/---

(** * AncestorTree desktop mode: the query layer over the embedded SQL engine

    A shallow embedding of three TypeScript modules of the repository,

    - [src/app/api/desktop-db/type-coerce.ts]   (module [TypeCoerce]),
    - [src/app/api/desktop-db/query-builder.ts] (module [QueryBuilder]),
    - [src/app/api/desktop-db/rpc-handlers.ts]  (module [RpcHandlers]),

    together with the properties the design document states about them.

    Conventions of the embedding.
    - A JavaScript value is a term of [Js.value]; numbers are the integers
      (what an INTEGER column and a row limit carry), so [NaN], fractions
      and the negative zero are outside the model.  An integer is printed
      with all its digits, as JavaScript prints the integers a number
      holds exactly (those below 2^53 in magnitude): what is proved of a
      printed number is stated within that bound.
    - A string is a sequence of bytes (UTF-8); splitting on [","] and ["."]
      and searching for an ASCII substring agree with the UTF-16 reading.
    - An object is the list of its entries in insertion order; a key bound
      twice reads as its last binding, as in an object literal.  Keys that
      look like array indices (which JavaScript enumerates first) and the
      names inherited from [Object.prototype] are outside the model: the
      tables of columns answer for the tables of an ordinary name, and an
      assignment stores the keys other than [__proto__].  What is proved
      of the coercions as such is stated for those tables and keys
      ([Vocabulary.ordinary_table], [Vocabulary.ordinary_keys]).
    - The engine under the traversal of [RpcHandlers] answers every
      statement; a failure of the engine there, which the source lets
      escape to its caller, is outside the model.
    - What the modules import from outside the repository ([JSON], the
      clock, [crypto.randomUUID], the [sql.js] connection) and the error
      mapper, whose source is not part of the studied files, are the fields
      of the class [QueryBuilder.Host]. *)

From Stdlib Require Import ZArith String Ascii DecimalString.
From stdpp Require Import base decidable option strings list gmap.

#[local] Set Warnings "-register-all,-clear-no-such-hyp".
Local Open Scope string_scope.
Local Open Scope list_scope.

(* ===================================================================== *)
(** * JavaScript values *)
(* ===================================================================== *)

Module Js.

Inductive value : Type :=
| VUndefined
| VNull
| VBool (b : bool)
| VNum (n : Z)
| VStr (s : string)
| VArr (items : list value)
| VObj (fields : list (string * value)).

(** [Record<string, unknown>]: the entries, in insertion order. *)
Abbreviation obj := (list (string * value)).

(** [Boolean(v)], the test behind [if (v)], [!v], [v ? a : b], [a || b]. *)
Definition truthy (v : value) : bool :=
  match v with
  | VUndefined | VNull => false
  | VBool b => b
  | VNum n => negb (n =? 0)%Z
  | VStr s => negb (String.eqb s "")
  | VArr _ | VObj _ => true
  end.

(** [a === b] where one side is a literal of primitive type.  Arrays and
    objects compare by identity, and never equal a literal. *)
Definition strict_eq (a b : value) : bool :=
  match a, b with
  | VUndefined, VUndefined => true
  | VNull, VNull => true
  | VBool x, VBool y => Bool.eqb x y
  | VNum x, VNum y => (x =? y)%Z
  | VStr x, VStr y => String.eqb x y
  | _, _ => false
  end.

(** [o[k]]: the live binding of [k], [None] for [undefined]. *)
Fixpoint obj_get (k : string) (o : obj) : option value :=
  match o with
  | [] => None
  | (k', v) :: rest =>
      match obj_get k rest with
      | Some w => Some w
      | None => if String.eqb k' k then Some v else None
      end
  end.

Definition obj_has (k : string) (o : obj) : bool :=
  existsb (fun e => String.eqb (fst e) k) o.

(** [o[k] = v] for a key other than [__proto__]: an existing key keeps its
    place, a new one goes last.  (Assigning [__proto__] stores no property
    and replaces the prototype of [o].) *)
Definition obj_set (k : string) (v : value) (o : obj) : obj :=
  if obj_has k o
  then map (fun e => if String.eqb (fst e) k then (fst e, v) else e) o
  else o ++ [(k, v)].

(** [o.k] read as a value: a missing property is [undefined]. *)
Definition obj_prop (k : string) (o : obj) : value :=
  default VUndefined (obj_get k o).

Definition Object_keys (o : obj) : list string := map fst o.
Definition Object_values (o : obj) : list value := map snd o.

(** [xs.join(sep)] on strings. *)
Fixpoint join (sep : string) (xs : list string) : string :=
  match xs with
  | [] => ""
  | [x] => x
  | x :: rest => x +:+ sep +:+ join sep rest
  end.

(** The text of [${x}] for an optional string: [undefined] prints as such. *)
Definition tpl (x : option string) : string := default "undefined" x.

(** The double quote, and a name between double quotes. *)
Definition dq : string := String (ascii_of_nat 34) EmptyString.
Definition quoted (name : string) : string := dq +:+ name +:+ dq.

\---

BRIEF —
Write out only the lines from the very start of the entries above to the line that includes "and the negative", both ends included, each one unchanged.

REPLY TO THE EXERCISE —
(** * AncestorTree desktop mode: the query layer over the embedded SQL engine

    A shallow embedding of three TypeScript modules of the repository,

    - [src/app/api/desktop-db/type-coerce.ts]   (module [TypeCoerce]),
    - [src/app/api/desktop-db/query-builder.ts] (module [QueryBuilder]),
    - [src/app/api/desktop-db/rpc-handlers.ts]  (module [RpcHandlers]),

    together with the properties the design document states about them.

    Conventions of the embedding.
    - A JavaScript value is a term of [Js.value]; numbers are the integers
      (what an INTEGER column and a row limit carry), so [NaN], fractions
      and the negative zero are outside the model.  An integer is printed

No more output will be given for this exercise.